> Entries supplied:
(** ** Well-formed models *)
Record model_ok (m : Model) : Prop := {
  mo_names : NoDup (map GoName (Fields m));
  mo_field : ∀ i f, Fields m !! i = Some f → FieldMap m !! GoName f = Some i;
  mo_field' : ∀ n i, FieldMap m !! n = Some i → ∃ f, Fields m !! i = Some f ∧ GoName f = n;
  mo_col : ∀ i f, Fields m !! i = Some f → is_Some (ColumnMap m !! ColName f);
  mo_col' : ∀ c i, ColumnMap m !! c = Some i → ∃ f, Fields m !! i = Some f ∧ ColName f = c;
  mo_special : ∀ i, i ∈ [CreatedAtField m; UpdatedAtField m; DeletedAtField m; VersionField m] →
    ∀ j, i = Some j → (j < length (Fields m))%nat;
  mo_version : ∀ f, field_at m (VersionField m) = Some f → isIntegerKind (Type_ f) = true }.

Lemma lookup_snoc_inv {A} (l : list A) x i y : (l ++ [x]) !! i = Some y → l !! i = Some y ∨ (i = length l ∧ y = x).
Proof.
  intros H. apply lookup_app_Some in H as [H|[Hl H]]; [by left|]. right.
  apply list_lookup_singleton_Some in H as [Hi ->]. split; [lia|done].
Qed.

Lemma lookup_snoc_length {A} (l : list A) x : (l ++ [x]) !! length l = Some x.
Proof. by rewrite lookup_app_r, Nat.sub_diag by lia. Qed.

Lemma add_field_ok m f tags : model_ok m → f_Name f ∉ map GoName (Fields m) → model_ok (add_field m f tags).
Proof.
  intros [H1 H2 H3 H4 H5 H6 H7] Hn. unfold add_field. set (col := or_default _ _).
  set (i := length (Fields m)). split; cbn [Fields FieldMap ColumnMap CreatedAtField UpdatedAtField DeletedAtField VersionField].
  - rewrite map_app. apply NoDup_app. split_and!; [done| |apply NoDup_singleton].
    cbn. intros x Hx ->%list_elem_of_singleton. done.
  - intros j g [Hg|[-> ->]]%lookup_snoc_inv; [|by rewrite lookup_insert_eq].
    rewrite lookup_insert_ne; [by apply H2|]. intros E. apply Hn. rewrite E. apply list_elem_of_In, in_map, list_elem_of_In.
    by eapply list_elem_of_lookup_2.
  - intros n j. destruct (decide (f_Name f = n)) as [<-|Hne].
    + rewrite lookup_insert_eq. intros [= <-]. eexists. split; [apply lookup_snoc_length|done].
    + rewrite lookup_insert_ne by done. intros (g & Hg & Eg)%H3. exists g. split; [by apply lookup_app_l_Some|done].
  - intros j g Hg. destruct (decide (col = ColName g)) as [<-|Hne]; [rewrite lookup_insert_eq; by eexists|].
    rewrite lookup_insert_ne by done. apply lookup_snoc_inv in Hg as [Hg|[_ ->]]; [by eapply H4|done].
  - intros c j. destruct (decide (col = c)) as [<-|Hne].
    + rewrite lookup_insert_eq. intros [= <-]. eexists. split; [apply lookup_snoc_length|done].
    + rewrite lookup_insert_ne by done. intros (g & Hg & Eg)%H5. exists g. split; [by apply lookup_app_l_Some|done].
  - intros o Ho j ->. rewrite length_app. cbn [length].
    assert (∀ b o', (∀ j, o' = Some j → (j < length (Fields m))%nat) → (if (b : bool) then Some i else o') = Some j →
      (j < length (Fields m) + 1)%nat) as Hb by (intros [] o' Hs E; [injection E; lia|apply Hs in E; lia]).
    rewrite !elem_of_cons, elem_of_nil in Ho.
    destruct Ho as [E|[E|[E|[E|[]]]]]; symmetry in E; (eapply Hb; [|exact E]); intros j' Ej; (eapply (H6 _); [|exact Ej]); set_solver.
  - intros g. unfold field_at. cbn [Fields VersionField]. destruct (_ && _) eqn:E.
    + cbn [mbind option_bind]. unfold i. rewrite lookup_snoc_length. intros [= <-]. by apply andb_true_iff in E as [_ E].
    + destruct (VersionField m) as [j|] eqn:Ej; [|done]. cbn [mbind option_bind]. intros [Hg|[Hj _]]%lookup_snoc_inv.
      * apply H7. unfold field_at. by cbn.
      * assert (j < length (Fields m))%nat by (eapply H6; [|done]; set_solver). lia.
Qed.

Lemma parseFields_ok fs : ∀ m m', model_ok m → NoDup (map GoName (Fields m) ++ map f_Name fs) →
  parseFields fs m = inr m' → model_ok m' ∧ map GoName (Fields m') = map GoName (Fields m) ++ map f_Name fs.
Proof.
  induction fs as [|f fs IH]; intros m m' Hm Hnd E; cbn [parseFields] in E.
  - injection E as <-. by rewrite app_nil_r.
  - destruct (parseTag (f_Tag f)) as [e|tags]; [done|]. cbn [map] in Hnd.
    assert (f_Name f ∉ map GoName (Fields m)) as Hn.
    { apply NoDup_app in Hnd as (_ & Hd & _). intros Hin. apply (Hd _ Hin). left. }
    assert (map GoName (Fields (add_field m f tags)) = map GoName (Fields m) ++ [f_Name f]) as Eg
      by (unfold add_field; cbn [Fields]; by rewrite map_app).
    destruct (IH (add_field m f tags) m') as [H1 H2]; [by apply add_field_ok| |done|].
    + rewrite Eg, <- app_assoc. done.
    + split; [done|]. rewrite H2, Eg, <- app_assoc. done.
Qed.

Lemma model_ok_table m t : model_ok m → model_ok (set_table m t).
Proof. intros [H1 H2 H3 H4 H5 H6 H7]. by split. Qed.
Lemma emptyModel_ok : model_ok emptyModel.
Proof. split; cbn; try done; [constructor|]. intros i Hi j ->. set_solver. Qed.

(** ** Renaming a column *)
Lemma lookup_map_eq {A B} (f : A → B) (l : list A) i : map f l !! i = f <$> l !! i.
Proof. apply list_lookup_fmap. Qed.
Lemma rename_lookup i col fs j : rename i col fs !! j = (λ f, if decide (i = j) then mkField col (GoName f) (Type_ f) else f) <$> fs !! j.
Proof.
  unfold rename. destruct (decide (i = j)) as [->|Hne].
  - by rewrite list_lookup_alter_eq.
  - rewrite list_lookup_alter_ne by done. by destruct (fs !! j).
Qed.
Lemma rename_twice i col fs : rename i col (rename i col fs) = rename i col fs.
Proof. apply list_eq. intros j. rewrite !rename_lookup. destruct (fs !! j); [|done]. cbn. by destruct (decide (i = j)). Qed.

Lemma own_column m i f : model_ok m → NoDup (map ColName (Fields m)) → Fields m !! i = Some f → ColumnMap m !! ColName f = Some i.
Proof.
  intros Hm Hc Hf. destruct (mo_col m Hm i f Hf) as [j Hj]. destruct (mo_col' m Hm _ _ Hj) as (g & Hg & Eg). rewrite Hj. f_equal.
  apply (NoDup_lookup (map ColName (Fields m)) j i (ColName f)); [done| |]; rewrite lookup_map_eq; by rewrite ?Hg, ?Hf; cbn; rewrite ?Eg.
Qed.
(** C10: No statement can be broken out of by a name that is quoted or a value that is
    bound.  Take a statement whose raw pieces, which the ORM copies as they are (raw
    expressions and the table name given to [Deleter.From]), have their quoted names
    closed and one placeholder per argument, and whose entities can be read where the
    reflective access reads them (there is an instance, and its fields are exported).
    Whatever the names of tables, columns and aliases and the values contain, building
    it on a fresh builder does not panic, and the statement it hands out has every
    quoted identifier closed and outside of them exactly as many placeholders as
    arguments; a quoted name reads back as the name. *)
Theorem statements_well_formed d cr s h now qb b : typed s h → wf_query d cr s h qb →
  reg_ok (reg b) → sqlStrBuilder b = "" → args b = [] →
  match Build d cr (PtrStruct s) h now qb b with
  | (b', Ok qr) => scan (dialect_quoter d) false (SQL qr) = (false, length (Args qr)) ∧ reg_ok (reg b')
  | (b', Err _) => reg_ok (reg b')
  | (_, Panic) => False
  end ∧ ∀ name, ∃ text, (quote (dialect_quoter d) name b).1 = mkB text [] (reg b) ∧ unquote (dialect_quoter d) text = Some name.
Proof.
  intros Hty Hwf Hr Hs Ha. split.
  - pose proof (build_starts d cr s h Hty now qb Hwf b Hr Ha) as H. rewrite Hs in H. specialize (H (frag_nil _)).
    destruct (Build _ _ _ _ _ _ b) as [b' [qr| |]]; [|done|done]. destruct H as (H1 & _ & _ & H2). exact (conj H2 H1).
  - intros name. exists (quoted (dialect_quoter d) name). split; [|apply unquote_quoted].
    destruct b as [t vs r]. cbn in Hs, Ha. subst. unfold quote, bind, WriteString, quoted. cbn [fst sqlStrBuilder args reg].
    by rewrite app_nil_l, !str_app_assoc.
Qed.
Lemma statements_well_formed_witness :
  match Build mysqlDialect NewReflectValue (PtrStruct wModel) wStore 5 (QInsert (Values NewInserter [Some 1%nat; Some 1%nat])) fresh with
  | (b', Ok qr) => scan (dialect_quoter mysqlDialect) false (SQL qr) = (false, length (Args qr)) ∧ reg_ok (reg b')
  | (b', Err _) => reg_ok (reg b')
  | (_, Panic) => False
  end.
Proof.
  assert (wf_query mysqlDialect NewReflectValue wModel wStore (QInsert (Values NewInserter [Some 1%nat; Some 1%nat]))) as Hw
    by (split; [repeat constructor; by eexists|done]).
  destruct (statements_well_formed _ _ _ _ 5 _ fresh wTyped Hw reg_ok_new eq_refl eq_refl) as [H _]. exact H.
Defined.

* * *

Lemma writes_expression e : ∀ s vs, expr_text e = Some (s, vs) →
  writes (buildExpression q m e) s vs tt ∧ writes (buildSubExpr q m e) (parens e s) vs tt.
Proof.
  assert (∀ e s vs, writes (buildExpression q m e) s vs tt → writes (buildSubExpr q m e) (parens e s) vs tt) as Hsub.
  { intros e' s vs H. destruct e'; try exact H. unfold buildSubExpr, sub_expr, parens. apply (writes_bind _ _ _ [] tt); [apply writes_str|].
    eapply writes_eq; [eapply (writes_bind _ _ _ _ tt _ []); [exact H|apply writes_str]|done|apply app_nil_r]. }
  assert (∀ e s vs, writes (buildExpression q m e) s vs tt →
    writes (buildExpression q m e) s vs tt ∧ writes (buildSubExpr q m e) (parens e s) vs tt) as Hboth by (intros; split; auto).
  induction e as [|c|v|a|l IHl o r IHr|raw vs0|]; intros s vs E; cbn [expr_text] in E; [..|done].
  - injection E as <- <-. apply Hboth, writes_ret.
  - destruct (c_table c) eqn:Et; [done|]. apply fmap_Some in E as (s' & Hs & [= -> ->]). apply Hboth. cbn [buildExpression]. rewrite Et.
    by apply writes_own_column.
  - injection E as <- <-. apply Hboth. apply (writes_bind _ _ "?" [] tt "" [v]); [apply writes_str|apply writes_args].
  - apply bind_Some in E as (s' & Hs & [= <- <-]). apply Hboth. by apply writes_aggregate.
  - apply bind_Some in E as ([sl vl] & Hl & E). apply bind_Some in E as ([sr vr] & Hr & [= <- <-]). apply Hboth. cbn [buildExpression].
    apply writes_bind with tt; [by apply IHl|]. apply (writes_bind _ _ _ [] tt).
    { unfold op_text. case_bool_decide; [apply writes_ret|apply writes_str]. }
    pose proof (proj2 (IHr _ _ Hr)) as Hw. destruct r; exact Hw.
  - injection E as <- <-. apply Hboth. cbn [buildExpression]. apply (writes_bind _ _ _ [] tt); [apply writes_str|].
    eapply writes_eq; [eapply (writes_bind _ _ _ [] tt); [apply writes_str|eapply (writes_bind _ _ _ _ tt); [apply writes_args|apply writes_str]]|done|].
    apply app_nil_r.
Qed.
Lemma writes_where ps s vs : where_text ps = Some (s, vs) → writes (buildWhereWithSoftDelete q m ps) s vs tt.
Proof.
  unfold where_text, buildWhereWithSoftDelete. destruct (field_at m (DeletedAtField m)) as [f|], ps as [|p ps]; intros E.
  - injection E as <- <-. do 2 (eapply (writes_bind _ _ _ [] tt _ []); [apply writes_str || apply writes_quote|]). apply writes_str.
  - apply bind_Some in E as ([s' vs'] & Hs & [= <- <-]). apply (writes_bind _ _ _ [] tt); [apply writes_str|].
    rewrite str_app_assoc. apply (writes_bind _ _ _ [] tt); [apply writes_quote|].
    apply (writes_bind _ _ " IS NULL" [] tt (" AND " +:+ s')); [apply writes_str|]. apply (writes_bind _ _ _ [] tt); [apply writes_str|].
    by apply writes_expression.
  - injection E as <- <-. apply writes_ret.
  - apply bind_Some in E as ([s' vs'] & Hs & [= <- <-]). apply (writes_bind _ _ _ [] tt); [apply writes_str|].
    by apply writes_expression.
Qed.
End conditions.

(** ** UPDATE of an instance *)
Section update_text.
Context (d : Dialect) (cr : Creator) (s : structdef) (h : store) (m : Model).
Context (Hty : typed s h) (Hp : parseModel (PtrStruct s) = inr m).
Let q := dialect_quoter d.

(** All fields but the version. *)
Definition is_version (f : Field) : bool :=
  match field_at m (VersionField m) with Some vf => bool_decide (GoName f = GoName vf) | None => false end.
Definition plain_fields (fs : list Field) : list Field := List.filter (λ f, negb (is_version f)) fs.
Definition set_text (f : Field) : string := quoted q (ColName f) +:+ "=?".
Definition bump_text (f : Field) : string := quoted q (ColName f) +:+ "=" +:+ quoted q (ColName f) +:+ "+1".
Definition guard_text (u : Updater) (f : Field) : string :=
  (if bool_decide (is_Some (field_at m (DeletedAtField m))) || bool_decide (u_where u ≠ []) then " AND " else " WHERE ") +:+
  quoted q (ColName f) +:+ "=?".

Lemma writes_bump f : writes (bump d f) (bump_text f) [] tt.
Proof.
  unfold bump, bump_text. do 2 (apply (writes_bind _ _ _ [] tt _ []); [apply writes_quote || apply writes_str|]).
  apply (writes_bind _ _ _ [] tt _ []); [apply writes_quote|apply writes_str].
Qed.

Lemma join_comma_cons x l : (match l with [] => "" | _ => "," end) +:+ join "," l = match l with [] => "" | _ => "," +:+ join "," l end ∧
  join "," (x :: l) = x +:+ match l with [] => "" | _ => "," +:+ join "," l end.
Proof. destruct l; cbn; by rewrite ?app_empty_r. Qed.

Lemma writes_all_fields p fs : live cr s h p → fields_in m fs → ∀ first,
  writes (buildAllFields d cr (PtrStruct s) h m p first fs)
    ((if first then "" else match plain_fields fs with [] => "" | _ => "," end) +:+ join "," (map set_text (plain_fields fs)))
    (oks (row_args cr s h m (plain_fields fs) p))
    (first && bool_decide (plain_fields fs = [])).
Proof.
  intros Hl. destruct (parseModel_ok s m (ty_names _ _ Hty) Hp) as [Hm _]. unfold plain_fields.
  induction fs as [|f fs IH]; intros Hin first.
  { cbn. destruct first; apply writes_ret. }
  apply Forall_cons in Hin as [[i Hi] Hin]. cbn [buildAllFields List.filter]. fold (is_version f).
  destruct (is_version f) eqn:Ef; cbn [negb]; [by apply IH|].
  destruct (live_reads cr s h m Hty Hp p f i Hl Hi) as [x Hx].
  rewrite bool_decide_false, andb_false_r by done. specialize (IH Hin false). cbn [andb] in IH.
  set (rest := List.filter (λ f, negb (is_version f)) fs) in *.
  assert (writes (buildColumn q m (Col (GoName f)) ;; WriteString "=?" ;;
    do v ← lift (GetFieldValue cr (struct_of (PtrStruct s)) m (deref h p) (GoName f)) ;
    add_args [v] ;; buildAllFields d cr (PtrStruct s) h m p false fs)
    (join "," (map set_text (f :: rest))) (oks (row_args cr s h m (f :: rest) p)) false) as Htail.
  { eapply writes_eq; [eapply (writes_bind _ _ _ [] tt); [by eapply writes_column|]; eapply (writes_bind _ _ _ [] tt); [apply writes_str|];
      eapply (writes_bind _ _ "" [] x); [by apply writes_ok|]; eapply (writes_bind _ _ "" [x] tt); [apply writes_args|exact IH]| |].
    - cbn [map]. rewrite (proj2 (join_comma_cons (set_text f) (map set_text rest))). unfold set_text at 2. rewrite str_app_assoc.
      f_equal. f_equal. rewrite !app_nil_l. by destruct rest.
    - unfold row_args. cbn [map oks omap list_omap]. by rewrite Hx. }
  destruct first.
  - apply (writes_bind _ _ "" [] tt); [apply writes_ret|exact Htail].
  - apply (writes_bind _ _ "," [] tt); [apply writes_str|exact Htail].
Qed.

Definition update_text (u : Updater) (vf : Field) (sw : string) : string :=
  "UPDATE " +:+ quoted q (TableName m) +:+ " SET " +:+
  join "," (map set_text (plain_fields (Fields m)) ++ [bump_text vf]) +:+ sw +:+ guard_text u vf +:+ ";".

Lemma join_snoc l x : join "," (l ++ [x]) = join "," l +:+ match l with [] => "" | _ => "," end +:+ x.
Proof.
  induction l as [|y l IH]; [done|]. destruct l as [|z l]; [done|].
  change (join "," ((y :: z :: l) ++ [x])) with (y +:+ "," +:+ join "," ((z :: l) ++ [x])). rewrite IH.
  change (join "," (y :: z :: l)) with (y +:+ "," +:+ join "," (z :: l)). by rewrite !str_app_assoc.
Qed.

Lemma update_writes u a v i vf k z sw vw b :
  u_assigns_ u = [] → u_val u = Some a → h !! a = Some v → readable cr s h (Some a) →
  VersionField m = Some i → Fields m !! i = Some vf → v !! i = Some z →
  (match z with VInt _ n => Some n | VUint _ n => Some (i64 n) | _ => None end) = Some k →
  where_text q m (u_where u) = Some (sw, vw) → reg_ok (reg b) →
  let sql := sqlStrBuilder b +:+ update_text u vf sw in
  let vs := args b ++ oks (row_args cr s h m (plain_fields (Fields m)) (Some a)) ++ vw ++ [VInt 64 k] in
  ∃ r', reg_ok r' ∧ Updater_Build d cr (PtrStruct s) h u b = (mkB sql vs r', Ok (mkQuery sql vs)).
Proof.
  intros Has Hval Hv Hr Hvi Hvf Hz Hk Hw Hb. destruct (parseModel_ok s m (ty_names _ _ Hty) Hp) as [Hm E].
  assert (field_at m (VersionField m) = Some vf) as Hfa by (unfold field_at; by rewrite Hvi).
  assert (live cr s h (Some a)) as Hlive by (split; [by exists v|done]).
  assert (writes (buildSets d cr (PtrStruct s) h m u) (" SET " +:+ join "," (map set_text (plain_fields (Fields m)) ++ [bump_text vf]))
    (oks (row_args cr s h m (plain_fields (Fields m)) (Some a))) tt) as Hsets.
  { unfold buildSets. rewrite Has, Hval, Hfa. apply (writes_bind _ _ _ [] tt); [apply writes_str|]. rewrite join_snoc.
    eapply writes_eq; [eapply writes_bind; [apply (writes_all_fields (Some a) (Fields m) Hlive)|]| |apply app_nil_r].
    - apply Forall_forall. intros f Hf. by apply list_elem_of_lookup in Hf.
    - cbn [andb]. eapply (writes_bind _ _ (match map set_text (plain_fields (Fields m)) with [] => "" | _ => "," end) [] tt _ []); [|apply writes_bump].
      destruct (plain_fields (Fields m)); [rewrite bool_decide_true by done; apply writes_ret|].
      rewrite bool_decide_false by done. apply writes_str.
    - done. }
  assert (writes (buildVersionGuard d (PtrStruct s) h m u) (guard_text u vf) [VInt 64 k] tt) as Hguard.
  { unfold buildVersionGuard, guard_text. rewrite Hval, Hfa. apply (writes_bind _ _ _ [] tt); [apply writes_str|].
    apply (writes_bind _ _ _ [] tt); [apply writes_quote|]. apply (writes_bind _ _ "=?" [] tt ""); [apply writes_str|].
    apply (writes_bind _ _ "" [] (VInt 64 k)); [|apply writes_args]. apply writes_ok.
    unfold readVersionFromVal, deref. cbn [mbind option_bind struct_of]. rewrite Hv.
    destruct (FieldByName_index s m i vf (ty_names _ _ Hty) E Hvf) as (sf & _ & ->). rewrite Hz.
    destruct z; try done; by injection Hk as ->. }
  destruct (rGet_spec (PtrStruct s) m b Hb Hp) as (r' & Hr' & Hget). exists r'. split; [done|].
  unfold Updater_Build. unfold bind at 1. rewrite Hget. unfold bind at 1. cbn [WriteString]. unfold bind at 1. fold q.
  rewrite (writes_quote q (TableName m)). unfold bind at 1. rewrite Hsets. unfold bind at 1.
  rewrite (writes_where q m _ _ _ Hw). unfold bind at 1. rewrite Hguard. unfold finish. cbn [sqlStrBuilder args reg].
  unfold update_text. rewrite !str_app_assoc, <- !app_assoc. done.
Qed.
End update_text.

> Requirement:
In the listing above, find every line with the word "Htail" and copy it out.

> Finished exercise:
    (join "," (map set_text (f :: rest))) (oks (row_args cr s h m (f :: rest) p)) false) as Htail.
  - apply (writes_bind _ _ "" [] tt); [apply writes_ret|exact Htail].
  - apply (writes_bind _ _ "," [] tt); [apply writes_str|exact Htail].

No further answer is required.